↓

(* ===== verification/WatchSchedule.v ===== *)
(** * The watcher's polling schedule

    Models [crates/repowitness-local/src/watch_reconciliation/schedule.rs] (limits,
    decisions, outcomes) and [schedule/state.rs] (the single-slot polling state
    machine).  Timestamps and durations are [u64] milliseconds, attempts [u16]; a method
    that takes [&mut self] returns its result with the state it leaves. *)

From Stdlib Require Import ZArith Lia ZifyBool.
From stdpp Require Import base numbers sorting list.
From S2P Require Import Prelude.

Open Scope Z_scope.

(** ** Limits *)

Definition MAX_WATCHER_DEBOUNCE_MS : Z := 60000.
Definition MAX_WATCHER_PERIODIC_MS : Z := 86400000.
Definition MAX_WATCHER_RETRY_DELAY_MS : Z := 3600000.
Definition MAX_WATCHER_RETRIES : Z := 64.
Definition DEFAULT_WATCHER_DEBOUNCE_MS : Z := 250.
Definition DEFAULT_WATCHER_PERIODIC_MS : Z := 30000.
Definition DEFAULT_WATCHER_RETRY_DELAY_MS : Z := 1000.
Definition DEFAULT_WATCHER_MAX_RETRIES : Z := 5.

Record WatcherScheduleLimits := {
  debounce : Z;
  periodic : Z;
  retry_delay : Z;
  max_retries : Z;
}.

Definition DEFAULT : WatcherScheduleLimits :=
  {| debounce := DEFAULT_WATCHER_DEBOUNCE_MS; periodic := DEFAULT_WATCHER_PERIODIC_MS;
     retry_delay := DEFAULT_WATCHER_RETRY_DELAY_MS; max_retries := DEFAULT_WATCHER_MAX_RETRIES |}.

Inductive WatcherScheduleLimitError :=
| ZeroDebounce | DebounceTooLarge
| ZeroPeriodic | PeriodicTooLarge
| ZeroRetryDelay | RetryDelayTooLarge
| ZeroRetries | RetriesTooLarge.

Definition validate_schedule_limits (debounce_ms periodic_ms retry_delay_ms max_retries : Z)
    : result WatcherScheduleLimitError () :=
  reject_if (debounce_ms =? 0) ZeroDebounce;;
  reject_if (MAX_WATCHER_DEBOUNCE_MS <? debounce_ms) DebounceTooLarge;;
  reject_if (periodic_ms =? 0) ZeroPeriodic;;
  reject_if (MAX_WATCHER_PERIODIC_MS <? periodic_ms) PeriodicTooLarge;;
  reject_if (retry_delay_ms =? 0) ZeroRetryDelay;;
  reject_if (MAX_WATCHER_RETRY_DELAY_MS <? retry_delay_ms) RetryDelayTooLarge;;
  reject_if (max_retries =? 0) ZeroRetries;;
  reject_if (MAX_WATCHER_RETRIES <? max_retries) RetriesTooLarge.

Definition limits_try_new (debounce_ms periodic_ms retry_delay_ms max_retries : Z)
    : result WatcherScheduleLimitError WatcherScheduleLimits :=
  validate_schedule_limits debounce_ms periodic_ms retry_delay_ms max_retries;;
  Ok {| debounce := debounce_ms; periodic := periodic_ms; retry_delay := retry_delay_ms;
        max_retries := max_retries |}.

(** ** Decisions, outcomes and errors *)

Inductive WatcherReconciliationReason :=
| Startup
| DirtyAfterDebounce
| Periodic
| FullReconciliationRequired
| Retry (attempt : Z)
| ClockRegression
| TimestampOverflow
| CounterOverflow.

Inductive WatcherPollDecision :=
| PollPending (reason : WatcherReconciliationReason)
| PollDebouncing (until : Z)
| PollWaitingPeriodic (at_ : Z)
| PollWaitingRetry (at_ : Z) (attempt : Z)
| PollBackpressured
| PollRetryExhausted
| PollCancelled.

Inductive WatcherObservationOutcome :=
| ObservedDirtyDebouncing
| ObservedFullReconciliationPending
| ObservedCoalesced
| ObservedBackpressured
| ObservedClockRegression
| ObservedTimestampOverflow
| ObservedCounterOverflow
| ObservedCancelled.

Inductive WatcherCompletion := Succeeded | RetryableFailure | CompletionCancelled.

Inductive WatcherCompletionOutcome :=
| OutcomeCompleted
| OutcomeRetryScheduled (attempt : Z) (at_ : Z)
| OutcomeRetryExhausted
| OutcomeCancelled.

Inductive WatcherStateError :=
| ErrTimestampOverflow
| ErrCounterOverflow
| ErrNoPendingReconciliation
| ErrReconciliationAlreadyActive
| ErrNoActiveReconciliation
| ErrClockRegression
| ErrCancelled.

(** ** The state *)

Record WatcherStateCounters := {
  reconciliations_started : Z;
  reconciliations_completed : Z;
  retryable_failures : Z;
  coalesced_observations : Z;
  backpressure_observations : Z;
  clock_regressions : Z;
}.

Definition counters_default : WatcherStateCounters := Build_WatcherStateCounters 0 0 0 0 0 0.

↑
↓

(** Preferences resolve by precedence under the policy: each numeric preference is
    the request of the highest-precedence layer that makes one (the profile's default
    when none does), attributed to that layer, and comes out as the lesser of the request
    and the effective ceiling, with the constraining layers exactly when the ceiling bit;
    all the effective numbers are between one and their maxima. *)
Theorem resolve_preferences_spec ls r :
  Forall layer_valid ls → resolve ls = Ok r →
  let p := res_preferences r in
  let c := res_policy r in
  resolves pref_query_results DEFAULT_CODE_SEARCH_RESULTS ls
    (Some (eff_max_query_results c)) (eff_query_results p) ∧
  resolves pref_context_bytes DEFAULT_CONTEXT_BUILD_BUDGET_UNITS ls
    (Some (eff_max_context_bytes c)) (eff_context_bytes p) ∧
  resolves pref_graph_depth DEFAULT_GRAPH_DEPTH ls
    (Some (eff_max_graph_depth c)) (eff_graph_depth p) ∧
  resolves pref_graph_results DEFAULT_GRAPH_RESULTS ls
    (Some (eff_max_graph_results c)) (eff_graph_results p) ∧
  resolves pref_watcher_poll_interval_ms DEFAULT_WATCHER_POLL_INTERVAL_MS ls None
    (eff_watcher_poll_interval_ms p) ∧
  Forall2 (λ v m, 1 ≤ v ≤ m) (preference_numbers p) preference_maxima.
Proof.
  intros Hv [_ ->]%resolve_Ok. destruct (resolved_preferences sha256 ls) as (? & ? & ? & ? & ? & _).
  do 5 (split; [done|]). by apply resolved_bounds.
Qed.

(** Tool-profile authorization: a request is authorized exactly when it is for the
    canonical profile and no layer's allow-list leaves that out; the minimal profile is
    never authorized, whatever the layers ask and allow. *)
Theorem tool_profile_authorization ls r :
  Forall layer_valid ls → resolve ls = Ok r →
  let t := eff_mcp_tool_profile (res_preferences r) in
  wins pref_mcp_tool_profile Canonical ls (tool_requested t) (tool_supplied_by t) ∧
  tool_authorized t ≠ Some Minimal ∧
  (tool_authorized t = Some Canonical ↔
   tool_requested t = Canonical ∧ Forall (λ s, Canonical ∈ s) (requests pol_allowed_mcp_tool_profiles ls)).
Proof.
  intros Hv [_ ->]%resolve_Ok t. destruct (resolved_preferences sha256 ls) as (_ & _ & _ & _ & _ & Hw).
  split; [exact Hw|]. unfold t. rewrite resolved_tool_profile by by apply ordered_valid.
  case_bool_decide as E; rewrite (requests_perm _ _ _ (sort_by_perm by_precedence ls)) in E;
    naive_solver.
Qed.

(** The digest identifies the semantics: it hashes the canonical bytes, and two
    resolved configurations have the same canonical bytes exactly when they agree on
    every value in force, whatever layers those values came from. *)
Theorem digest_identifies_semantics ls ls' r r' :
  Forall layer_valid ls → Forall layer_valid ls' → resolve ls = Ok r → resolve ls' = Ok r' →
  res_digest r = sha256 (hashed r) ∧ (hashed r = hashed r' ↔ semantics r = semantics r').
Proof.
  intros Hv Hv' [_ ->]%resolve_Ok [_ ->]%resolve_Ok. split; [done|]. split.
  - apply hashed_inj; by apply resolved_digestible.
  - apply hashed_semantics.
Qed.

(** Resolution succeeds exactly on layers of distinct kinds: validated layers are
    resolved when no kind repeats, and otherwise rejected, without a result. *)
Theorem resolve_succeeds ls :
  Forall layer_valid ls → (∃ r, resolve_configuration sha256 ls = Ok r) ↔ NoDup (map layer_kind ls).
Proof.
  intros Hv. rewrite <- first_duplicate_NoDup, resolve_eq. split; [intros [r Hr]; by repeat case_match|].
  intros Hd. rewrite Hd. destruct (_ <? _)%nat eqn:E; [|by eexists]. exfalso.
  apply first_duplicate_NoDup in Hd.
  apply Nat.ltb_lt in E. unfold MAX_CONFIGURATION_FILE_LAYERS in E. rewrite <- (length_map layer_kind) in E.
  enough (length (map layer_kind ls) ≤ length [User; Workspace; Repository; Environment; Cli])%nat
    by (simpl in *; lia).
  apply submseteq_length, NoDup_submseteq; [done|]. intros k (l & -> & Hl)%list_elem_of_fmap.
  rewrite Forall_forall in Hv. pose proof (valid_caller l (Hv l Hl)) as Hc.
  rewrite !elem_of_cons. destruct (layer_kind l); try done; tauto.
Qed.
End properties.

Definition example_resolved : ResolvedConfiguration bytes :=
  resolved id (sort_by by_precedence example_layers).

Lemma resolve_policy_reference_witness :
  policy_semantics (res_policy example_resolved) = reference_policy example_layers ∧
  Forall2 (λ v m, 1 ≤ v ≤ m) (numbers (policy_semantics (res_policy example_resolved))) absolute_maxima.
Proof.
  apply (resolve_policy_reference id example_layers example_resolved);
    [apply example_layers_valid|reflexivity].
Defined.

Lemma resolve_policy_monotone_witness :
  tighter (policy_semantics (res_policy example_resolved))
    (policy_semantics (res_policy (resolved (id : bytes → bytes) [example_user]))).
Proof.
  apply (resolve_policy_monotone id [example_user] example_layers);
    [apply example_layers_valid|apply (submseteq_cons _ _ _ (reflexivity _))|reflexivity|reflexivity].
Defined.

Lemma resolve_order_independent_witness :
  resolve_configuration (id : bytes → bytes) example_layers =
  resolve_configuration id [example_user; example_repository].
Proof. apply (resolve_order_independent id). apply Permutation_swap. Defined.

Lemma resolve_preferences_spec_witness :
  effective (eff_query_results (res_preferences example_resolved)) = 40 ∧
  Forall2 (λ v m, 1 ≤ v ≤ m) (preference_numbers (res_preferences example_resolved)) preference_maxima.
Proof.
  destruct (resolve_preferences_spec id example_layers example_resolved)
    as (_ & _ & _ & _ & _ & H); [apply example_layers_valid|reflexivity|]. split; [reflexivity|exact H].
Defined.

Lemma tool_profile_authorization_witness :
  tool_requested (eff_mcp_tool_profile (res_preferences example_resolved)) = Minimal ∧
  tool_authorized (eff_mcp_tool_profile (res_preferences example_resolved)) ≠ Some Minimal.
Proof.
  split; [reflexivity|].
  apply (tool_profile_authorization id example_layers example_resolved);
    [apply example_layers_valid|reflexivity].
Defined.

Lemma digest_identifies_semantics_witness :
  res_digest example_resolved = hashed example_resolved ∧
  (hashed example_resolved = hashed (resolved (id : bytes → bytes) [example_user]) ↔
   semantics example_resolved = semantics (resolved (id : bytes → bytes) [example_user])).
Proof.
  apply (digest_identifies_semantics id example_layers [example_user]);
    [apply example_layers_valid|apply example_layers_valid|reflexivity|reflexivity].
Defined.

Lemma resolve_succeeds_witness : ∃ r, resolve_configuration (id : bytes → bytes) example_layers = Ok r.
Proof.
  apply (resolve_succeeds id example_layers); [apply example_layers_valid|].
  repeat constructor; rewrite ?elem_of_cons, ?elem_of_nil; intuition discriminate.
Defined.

↑

Return a word-for-word copy of the lines above from the one holding "(* ===== verification/WatchSchedule.v" through the one holding "ZeroRetries | RetriesTooLarge.", with both of them included and nothing besides.

◆ Written answer
(* ===== verification/WatchSchedule.v ===== *)
(** * The watcher's polling schedule

    Models [crates/repowitness-local/src/watch_reconciliation/schedule.rs] (limits,
    decisions, outcomes) and [schedule/state.rs] (the single-slot polling state
    machine).  Timestamps and durations are [u64] milliseconds, attempts [u16]; a method
    that takes [&mut self] returns its result with the state it leaves. *)

From Stdlib Require Import ZArith Lia ZifyBool.
From stdpp Require Import base numbers sorting list.
From S2P Require Import Prelude.

Open Scope Z_scope.

(** ** Limits *)

Definition MAX_WATCHER_DEBOUNCE_MS : Z := 60000.
Definition MAX_WATCHER_PERIODIC_MS : Z := 86400000.
Definition MAX_WATCHER_RETRY_DELAY_MS : Z := 3600000.
Definition MAX_WATCHER_RETRIES : Z := 64.
Definition DEFAULT_WATCHER_DEBOUNCE_MS : Z := 250.
Definition DEFAULT_WATCHER_PERIODIC_MS : Z := 30000.
Definition DEFAULT_WATCHER_RETRY_DELAY_MS : Z := 1000.
Definition DEFAULT_WATCHER_MAX_RETRIES : Z := 5.

Record WatcherScheduleLimits := {
  debounce : Z;
  periodic : Z;
  retry_delay : Z;
  max_retries : Z;
}.

Definition DEFAULT : WatcherScheduleLimits :=
  {| debounce := DEFAULT_WATCHER_DEBOUNCE_MS; periodic := DEFAULT_WATCHER_PERIODIC_MS;
     retry_delay := DEFAULT_WATCHER_RETRY_DELAY_MS; max_retries := DEFAULT_WATCHER_MAX_RETRIES |}.

Inductive WatcherScheduleLimitError :=
| ZeroDebounce | DebounceTooLarge
| ZeroPeriodic | PeriodicTooLarge
| ZeroRetryDelay | RetryDelayTooLarge
| ZeroRetries | RetriesTooLarge.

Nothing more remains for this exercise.